═════ MATERIAL SHOWN ═════
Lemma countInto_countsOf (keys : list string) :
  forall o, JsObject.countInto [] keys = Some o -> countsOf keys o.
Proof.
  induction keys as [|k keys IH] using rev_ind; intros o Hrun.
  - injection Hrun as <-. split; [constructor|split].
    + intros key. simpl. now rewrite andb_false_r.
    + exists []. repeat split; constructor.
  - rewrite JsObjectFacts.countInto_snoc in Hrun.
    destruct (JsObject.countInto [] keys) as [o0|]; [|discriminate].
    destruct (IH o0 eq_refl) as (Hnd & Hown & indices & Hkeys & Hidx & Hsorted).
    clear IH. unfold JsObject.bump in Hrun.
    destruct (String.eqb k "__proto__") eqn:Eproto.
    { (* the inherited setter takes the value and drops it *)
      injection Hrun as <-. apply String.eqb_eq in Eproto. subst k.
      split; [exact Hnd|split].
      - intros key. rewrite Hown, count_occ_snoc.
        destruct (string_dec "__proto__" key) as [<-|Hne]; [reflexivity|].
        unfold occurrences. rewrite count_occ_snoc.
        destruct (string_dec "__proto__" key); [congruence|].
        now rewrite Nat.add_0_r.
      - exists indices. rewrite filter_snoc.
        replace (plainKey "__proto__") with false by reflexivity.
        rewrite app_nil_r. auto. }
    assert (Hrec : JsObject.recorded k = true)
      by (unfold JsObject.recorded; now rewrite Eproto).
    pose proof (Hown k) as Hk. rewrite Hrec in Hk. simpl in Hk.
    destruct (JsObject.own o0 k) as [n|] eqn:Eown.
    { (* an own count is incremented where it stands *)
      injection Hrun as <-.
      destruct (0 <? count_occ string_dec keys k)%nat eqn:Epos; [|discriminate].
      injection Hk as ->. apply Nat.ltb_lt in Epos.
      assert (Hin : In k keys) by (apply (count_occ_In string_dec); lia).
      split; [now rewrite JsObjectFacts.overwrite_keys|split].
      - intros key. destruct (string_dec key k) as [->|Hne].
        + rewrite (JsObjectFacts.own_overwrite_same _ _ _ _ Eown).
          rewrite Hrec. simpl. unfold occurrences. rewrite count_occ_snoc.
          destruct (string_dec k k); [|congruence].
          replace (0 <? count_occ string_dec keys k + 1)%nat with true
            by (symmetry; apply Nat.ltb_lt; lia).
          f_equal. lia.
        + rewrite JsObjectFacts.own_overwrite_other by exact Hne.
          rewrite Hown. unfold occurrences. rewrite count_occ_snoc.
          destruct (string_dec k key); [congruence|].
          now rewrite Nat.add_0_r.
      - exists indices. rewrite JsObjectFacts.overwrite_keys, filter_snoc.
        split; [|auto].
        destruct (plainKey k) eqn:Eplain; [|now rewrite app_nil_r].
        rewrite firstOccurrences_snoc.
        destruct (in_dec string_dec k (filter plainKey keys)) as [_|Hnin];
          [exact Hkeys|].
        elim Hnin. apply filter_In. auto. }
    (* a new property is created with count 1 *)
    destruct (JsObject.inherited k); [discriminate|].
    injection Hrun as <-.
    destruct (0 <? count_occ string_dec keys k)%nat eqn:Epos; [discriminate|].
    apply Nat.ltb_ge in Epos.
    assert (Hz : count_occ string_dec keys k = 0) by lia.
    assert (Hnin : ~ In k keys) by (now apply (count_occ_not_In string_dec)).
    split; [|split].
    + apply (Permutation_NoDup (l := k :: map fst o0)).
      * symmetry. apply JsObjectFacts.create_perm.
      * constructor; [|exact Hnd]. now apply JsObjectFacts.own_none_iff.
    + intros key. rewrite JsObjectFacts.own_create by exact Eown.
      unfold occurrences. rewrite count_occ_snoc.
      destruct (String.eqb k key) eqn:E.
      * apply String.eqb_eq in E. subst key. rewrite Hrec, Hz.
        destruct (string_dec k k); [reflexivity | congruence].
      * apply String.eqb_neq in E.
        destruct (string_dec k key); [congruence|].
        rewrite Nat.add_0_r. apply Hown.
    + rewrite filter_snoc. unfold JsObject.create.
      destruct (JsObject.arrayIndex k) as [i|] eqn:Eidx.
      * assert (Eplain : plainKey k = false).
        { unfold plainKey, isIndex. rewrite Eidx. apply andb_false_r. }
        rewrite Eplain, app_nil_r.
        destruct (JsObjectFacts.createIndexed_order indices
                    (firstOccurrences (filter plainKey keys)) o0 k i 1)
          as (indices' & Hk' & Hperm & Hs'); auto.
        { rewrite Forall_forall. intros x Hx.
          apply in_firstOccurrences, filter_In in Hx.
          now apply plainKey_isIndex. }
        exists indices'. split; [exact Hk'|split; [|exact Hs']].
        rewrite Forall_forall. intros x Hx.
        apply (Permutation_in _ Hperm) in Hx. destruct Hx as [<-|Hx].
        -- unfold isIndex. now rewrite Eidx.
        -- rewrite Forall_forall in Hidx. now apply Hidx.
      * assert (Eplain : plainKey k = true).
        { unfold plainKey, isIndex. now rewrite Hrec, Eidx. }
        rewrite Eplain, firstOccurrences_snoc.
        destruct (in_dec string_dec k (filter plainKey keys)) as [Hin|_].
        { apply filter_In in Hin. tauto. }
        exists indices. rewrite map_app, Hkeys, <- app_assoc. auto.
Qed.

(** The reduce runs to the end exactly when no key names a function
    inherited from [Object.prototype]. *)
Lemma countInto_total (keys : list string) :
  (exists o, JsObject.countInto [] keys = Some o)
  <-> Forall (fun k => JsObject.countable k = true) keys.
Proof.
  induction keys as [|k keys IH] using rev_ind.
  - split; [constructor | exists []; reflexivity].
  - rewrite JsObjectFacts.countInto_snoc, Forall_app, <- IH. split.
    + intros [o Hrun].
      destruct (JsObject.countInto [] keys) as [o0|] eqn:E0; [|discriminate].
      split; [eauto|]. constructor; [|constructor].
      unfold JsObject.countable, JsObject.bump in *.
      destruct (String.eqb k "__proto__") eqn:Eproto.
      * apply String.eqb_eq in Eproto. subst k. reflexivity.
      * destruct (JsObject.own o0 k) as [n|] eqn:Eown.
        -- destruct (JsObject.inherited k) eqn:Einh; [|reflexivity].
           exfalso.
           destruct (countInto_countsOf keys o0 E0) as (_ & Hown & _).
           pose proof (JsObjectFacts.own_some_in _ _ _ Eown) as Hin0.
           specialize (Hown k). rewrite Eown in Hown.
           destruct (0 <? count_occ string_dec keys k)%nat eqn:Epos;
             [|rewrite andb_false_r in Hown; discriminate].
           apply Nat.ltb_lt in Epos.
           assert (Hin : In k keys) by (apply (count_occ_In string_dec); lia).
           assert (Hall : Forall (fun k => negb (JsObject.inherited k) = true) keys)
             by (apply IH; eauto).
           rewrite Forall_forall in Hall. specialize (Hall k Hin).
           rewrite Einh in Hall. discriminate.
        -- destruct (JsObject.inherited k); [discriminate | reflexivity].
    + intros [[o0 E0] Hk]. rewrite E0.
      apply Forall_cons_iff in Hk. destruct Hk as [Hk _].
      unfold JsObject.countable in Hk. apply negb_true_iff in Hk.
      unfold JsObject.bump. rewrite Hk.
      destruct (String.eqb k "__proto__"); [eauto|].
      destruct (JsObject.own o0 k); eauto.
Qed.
═════
═════ MATERIAL SHOWN ═════
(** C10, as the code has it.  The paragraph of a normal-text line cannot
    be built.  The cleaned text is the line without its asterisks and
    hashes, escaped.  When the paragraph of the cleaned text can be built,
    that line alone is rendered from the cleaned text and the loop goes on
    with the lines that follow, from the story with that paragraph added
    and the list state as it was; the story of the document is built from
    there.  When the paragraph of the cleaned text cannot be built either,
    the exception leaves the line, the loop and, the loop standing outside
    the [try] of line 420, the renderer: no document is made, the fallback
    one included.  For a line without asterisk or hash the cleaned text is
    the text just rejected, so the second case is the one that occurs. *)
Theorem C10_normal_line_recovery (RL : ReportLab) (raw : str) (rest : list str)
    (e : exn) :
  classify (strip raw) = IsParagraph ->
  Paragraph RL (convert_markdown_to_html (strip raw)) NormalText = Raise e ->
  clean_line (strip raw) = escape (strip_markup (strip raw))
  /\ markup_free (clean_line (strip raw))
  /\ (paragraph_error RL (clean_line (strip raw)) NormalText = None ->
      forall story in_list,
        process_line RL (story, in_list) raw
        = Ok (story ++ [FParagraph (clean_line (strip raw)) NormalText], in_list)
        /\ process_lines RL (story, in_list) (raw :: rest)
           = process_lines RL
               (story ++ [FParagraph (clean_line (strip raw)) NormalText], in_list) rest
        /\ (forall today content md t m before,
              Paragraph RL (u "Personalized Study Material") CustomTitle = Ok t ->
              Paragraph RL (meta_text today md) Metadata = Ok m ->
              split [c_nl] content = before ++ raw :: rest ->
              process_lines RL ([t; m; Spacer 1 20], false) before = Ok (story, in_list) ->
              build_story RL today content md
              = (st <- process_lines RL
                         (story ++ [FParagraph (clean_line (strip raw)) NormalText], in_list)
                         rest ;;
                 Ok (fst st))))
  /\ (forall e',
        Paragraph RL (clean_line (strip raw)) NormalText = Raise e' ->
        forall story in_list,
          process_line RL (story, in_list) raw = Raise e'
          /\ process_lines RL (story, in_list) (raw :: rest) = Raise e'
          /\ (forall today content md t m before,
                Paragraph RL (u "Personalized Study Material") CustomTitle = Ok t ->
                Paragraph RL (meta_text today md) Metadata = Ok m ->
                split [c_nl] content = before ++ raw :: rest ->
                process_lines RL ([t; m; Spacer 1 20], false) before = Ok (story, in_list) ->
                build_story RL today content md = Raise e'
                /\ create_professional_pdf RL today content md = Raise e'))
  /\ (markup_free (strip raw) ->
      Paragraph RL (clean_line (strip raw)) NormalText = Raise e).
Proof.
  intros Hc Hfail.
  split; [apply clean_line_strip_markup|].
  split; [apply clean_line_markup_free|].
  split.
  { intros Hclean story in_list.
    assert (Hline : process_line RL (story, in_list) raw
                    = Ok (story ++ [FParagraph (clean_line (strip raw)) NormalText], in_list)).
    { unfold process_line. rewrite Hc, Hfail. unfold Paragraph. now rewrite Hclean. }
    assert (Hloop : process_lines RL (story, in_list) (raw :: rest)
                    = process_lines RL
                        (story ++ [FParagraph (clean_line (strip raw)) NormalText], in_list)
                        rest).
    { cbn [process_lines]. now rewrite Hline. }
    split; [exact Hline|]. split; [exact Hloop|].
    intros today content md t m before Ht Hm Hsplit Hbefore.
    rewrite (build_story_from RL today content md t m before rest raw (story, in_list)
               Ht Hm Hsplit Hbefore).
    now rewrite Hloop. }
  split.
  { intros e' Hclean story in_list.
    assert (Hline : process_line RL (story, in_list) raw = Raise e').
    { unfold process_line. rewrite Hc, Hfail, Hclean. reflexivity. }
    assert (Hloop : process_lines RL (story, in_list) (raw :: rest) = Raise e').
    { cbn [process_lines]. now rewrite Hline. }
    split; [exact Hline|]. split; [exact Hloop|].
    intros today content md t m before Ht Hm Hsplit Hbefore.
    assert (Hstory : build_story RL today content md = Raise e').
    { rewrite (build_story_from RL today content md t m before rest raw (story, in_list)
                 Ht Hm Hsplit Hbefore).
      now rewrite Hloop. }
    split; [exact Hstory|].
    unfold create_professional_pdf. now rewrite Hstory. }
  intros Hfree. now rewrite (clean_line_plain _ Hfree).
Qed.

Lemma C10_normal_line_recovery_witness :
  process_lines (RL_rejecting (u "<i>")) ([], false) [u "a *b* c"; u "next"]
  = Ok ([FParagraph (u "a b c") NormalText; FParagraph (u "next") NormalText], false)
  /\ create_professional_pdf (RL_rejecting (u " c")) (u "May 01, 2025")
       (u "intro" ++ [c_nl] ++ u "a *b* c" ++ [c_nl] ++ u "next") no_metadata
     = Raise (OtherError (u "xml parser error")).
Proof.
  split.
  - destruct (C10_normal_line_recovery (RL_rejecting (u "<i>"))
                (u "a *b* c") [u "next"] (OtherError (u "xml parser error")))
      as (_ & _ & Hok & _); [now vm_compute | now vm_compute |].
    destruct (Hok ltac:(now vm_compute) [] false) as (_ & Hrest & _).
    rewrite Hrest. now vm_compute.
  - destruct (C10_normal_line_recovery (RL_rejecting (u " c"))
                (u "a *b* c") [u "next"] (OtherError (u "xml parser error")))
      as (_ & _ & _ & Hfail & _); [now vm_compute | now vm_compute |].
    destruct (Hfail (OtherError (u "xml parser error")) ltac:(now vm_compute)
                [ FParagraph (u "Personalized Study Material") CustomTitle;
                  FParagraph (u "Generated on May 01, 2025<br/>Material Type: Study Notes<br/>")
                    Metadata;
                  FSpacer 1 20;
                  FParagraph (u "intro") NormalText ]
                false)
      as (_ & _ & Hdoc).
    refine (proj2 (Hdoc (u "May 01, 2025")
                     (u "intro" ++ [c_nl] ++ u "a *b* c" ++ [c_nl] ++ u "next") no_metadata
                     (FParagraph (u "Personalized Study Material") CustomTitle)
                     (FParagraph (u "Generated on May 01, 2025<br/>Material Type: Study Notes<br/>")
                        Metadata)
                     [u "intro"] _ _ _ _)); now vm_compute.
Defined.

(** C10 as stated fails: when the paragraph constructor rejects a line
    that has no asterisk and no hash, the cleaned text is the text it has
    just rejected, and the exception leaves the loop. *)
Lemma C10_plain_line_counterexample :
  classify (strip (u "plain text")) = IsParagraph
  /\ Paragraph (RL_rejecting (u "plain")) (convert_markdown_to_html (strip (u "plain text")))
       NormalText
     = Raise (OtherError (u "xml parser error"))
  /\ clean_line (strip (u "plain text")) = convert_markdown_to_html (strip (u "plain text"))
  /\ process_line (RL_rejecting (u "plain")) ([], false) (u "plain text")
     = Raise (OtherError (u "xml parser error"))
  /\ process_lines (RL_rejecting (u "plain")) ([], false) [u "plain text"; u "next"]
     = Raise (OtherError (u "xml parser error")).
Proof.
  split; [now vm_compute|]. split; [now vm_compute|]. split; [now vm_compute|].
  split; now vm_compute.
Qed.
═════
═════ MATERIAL SHOWN ═════
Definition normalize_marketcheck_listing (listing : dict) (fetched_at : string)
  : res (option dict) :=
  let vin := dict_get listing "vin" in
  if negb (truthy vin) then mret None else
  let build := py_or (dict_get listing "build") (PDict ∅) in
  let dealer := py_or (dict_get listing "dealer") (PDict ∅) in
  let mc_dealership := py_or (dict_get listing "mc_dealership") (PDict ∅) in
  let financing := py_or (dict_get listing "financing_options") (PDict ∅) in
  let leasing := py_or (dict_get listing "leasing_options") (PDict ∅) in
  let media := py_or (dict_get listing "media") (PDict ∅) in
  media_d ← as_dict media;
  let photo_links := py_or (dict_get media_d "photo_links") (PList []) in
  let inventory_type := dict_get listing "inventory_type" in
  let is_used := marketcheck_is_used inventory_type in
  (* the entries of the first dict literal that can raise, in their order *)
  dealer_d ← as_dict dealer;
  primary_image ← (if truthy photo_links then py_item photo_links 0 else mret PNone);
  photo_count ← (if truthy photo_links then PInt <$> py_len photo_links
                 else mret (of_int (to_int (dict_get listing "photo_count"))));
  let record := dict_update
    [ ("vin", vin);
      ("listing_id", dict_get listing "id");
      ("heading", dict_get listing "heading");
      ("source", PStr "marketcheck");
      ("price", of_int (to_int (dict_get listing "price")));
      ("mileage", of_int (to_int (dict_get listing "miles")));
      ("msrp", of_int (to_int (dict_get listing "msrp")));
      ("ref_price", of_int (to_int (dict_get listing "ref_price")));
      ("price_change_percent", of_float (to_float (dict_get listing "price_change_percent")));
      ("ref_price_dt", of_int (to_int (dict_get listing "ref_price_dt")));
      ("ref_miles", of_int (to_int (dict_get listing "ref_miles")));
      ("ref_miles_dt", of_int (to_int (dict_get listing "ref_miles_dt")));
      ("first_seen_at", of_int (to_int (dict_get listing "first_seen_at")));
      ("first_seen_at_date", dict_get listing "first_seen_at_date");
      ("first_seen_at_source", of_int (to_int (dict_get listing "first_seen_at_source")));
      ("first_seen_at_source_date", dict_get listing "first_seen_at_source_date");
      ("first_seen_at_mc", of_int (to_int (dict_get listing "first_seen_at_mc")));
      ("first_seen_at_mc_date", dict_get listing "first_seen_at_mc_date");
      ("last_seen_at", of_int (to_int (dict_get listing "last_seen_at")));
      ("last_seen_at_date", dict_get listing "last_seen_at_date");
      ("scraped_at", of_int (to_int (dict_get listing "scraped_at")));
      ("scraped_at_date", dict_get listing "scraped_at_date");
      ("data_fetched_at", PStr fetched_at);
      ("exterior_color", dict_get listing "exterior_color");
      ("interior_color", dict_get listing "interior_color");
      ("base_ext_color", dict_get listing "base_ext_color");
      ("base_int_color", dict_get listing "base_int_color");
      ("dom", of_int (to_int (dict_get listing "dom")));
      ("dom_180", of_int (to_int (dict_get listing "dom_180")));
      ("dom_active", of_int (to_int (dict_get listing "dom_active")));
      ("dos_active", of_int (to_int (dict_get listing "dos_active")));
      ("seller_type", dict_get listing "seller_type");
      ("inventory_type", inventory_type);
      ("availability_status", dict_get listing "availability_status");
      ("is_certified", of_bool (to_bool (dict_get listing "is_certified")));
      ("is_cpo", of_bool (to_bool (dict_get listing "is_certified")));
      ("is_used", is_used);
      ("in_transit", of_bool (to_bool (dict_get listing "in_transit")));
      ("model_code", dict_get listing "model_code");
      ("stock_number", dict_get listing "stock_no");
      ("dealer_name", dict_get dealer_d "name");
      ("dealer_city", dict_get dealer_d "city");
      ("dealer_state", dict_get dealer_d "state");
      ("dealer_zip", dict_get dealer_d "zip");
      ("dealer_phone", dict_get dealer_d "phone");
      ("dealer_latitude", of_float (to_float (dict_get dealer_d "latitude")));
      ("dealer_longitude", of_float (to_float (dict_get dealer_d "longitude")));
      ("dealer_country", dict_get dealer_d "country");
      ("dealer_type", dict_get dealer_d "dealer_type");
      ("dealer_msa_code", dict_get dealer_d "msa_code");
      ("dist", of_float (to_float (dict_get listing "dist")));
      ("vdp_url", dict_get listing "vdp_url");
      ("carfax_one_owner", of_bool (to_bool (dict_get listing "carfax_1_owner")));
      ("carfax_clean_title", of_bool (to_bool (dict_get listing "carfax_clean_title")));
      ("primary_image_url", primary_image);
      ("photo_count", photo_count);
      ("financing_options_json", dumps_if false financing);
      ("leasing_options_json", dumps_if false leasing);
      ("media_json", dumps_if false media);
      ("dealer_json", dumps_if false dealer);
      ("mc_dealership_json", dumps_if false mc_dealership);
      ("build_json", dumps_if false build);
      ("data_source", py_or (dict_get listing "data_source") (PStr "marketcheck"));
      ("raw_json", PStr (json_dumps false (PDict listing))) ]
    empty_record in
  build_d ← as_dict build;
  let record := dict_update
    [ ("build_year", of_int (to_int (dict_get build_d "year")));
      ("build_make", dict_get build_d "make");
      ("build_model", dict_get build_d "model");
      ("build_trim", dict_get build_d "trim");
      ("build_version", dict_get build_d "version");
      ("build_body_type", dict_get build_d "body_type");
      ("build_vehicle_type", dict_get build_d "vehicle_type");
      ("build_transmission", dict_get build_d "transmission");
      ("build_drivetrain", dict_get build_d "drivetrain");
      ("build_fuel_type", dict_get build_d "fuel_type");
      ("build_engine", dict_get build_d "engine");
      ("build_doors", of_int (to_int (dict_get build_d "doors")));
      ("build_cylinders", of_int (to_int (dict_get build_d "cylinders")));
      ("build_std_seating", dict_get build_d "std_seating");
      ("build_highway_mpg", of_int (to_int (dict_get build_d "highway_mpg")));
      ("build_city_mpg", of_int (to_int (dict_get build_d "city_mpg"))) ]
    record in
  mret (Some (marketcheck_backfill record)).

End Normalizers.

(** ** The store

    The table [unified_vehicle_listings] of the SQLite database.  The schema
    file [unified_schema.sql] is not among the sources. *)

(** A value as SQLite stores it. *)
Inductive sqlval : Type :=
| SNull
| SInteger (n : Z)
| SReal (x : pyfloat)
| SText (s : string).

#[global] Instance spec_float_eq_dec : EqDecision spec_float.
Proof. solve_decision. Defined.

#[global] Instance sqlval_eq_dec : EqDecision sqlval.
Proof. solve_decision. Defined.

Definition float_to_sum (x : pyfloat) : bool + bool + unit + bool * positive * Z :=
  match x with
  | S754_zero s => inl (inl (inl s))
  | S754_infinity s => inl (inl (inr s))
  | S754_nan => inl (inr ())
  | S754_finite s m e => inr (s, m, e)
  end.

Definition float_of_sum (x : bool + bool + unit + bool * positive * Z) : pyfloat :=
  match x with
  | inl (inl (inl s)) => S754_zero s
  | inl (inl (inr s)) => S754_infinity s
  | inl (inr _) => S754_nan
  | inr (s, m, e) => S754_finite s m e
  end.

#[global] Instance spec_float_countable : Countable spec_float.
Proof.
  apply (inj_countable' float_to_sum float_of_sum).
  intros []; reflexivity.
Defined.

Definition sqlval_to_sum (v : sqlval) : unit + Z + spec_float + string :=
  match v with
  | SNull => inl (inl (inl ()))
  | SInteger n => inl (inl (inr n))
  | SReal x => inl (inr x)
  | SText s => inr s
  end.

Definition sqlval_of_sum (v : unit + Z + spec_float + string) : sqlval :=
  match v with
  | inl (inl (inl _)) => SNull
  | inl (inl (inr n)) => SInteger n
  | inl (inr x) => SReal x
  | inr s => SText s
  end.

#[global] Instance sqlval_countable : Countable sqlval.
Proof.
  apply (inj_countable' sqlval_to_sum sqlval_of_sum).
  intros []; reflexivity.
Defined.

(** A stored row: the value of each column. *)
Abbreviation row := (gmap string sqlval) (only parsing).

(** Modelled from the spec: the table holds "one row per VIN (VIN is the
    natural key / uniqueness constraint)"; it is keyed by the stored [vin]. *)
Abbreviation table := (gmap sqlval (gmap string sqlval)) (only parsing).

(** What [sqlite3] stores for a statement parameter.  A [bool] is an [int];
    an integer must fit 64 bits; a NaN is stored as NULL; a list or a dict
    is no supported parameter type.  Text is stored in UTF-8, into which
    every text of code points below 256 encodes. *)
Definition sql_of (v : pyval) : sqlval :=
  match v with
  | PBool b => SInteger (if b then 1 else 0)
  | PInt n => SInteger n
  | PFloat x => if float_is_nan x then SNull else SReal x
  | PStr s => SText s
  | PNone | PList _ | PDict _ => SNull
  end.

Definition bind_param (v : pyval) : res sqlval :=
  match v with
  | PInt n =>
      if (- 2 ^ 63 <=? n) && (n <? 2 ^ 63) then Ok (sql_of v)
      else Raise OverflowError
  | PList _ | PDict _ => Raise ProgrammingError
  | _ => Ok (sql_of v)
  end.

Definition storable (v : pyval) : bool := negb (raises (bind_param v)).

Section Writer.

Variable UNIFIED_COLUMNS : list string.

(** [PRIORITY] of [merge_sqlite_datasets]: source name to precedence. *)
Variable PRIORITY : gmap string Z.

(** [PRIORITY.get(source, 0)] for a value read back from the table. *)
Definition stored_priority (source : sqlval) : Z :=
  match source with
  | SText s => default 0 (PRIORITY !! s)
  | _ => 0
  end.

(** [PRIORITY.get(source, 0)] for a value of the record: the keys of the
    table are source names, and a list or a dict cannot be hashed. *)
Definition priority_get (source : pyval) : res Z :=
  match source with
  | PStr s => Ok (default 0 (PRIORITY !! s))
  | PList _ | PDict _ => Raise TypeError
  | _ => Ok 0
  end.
═════
## PROBLEM DESCRIPTION
Would you please write out, exactly and with no other lines, the stretch of the listing above from the line containing "Lemma countInto_countsOf (keys" through the line containing "- rewrite JsObjectFacts.countInto_snoc in"?

## FINISHED TASK
Lemma countInto_countsOf (keys : list string) :
  forall o, JsObject.countInto [] keys = Some o -> countsOf keys o.
Proof.
  induction keys as [|k keys IH] using rev_ind; intros o Hrun.
  - injection Hrun as <-. split; [constructor|split].
    + intros key. simpl. now rewrite andb_false_r.
    + exists []. repeat split; constructor.
  - rewrite JsObjectFacts.countInto_snoc in Hrun.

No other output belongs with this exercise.